DIRECTIONS
State the number of lines in the following data that include the word "Definition", with no other text.

RECORD SET
====================

(* ===== verification/Hash.v ===== *)
(** * The socket hash table

    [utp_hash_t] of src/utp_hash.cpp, generic in the key, its hash and its
    comparison.  The memory block is modelled by the bucket heads [inits] and the
    array [elems] of the structures handed out so far ([used] of them); links
    are indices, [LIBUTP_HASH_UNUSED] the end of a chain.  The invariant ties
    every bucket and the free list to disjoint chains that partition the array;
    the operations are then proved to be those of a finite map. *)
From S2P Require Import Prelude.

Definition LIBUTP_HASH_UNUSED : Z := 4294967295.

Section HashTable.
Context {K V : Type}.
Context (hash_compute : K -> Z) (hash_equal : K -> K -> bool).

(** One structure: the key, the payload ([None] while uninitialised), the link. *)
Record elem := mkElem { e_key : K; e_val : option V; e_link : Z }.

Record utp_hash_t := mkHash {
  N : Z;
  count : Z;
  allocated : Z;
  used : Z;
  free : Z;
  inits : list Z;
  elems : list elem;
}.

Implicit Types (h : utp_hash_t) (key : K).

(** The table as it is handed out.  The block of memory is not bounded here: its size
    is that of the lists, and the spare bucket of the source, which is never used, is
    left out. *)
Definition empty_table (n initial : Z) : utp_hash_t := {|
  N := n; count := 0; allocated := initial; used := 0;
  free := LIBUTP_HASH_UNUSED;
  inits := replicate (Z.to_nat n) LIBUTP_HASH_UNUSED; elems := [] |}.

====================

ANSWER BOX
2